→ **Materials provided**
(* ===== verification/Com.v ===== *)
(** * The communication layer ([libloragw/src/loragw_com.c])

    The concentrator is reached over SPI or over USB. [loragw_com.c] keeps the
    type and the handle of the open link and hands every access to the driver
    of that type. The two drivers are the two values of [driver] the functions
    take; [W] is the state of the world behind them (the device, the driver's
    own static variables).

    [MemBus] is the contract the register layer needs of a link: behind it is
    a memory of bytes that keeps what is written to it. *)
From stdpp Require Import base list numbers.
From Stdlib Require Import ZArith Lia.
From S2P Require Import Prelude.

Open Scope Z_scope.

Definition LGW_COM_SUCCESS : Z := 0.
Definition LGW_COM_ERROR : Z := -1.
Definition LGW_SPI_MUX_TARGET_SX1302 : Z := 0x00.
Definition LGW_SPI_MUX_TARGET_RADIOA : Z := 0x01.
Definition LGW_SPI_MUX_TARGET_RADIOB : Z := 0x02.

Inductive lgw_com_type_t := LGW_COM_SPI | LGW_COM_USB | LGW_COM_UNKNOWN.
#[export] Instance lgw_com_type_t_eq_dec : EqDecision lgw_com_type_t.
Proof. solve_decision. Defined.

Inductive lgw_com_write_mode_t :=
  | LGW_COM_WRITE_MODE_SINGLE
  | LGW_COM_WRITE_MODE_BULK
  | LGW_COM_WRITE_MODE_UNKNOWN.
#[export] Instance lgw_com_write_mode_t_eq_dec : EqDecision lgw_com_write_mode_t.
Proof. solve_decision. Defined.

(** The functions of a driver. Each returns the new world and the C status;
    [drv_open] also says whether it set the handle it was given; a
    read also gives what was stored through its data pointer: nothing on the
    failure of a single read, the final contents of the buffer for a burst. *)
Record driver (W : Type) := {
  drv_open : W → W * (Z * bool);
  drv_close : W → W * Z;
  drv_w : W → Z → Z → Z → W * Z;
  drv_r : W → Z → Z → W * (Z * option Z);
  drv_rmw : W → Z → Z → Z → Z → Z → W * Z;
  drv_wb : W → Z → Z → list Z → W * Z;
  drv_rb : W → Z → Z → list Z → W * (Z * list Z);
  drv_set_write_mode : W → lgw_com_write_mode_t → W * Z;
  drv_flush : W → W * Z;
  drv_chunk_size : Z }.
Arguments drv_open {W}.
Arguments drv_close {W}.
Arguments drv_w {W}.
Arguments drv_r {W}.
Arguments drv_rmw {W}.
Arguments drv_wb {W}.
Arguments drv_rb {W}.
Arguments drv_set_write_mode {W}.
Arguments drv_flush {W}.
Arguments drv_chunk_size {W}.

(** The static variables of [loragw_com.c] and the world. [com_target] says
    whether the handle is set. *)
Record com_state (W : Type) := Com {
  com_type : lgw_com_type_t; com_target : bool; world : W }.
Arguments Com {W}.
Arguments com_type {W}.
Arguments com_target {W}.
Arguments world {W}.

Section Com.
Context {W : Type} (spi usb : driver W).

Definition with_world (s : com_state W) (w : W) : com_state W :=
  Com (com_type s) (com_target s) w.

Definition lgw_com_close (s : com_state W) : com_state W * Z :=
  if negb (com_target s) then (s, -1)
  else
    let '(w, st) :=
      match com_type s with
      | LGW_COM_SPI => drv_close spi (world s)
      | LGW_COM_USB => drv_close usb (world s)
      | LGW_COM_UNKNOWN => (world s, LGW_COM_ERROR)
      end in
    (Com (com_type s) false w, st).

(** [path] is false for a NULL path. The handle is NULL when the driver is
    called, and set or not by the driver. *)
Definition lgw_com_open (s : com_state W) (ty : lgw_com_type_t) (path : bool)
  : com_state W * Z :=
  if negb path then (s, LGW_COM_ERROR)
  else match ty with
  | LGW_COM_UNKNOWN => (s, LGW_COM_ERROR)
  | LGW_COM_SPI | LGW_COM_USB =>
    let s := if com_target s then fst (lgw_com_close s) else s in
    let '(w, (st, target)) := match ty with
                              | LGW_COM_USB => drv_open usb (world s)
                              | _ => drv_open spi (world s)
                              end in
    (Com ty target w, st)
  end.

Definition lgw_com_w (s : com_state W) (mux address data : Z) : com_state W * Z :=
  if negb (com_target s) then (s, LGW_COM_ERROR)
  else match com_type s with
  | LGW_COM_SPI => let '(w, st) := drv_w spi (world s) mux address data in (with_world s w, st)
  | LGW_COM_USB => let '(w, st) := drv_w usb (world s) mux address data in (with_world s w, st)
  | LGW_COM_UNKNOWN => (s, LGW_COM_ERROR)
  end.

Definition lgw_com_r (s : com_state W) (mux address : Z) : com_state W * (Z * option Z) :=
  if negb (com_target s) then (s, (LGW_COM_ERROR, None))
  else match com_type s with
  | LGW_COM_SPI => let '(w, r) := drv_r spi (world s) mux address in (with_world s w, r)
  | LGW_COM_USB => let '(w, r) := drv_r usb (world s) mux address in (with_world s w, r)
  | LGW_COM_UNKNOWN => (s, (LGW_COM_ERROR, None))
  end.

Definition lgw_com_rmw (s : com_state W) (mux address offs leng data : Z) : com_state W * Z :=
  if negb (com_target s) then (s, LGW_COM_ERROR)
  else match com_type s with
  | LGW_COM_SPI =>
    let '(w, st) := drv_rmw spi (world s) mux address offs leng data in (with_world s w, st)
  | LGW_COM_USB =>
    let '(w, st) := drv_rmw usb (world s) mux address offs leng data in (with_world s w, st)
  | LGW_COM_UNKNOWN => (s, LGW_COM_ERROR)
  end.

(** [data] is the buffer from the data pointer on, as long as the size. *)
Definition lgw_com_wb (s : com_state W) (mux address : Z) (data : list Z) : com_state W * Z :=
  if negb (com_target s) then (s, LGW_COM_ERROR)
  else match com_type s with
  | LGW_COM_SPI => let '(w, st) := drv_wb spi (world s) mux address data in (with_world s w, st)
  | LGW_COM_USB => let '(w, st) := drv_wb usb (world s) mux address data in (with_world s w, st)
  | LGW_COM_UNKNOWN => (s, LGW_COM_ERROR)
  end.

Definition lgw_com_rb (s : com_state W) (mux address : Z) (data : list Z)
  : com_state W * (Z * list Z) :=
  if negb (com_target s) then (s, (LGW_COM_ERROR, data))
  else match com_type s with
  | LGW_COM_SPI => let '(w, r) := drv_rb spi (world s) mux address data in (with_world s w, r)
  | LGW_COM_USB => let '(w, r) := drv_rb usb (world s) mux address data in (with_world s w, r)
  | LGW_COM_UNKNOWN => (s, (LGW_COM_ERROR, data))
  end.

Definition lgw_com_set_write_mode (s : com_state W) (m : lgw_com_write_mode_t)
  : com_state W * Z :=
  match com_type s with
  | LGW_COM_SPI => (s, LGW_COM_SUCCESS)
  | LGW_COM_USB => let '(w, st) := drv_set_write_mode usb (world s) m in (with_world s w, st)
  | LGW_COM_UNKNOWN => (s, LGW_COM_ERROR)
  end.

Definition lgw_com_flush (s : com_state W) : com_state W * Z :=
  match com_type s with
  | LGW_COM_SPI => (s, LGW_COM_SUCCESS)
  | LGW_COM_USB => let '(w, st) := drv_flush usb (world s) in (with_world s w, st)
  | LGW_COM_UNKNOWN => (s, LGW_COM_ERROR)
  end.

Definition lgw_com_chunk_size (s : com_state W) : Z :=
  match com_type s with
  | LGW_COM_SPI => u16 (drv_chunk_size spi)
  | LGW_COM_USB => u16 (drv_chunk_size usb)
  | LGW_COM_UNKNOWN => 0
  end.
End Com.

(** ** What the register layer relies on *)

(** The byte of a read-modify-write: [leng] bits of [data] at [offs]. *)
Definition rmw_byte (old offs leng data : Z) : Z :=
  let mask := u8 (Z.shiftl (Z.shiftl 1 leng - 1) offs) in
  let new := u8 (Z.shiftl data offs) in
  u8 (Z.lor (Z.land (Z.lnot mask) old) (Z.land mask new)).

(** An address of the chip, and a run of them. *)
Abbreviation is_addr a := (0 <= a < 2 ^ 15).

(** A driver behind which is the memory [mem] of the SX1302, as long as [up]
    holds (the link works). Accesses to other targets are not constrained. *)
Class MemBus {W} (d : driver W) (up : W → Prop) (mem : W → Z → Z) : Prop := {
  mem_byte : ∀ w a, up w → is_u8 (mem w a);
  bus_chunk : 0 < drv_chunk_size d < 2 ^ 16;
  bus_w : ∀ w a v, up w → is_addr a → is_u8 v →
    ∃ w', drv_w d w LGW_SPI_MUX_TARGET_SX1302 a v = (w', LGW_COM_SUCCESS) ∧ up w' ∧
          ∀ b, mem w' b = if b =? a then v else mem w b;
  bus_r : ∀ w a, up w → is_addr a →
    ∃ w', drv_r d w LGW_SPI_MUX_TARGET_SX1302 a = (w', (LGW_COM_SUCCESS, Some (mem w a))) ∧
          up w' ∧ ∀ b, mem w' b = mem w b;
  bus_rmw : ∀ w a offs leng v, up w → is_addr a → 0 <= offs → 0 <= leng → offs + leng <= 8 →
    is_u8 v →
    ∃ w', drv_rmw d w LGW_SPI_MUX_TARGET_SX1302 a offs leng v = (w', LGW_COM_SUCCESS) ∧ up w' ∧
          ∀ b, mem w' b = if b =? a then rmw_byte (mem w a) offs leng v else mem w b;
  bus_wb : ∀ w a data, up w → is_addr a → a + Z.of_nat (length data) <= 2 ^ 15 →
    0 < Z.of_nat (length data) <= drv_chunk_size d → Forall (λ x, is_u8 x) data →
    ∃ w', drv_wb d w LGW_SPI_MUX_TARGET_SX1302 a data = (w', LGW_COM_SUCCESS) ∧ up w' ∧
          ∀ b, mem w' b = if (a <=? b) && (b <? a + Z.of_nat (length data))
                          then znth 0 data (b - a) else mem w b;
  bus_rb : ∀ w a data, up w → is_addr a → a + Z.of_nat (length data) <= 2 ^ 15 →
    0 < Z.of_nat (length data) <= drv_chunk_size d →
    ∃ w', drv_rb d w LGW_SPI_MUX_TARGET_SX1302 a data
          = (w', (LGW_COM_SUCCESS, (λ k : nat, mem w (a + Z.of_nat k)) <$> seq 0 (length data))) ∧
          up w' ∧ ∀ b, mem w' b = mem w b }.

→ **Try it**
Each line in the entries above, starting at the line with "Inductive lgw_com_type_t := LGW_COM_SPI" and ending at the line with "drv_open : W → W * (Z * bool);", is to be printed exactly, and only those lines.

→ **Task response**
Inductive lgw_com_type_t := LGW_COM_SPI | LGW_COM_USB | LGW_COM_UNKNOWN.
#[export] Instance lgw_com_type_t_eq_dec : EqDecision lgw_com_type_t.
Proof. solve_decision. Defined.

Inductive lgw_com_write_mode_t :=
  | LGW_COM_WRITE_MODE_SINGLE
  | LGW_COM_WRITE_MODE_BULK
  | LGW_COM_WRITE_MODE_UNKNOWN.
#[export] Instance lgw_com_write_mode_t_eq_dec : EqDecision lgw_com_write_mode_t.
Proof. solve_decision. Defined.

(** The functions of a driver. Each returns the new world and the C status;
    [drv_open] also says whether it set the handle it was given; a
    read also gives what was stored through its data pointer: nothing on the
    failure of a single read, the final contents of the buffer for a burst. *)
Record driver (W : Type) := {
  drv_open : W → W * (Z * bool);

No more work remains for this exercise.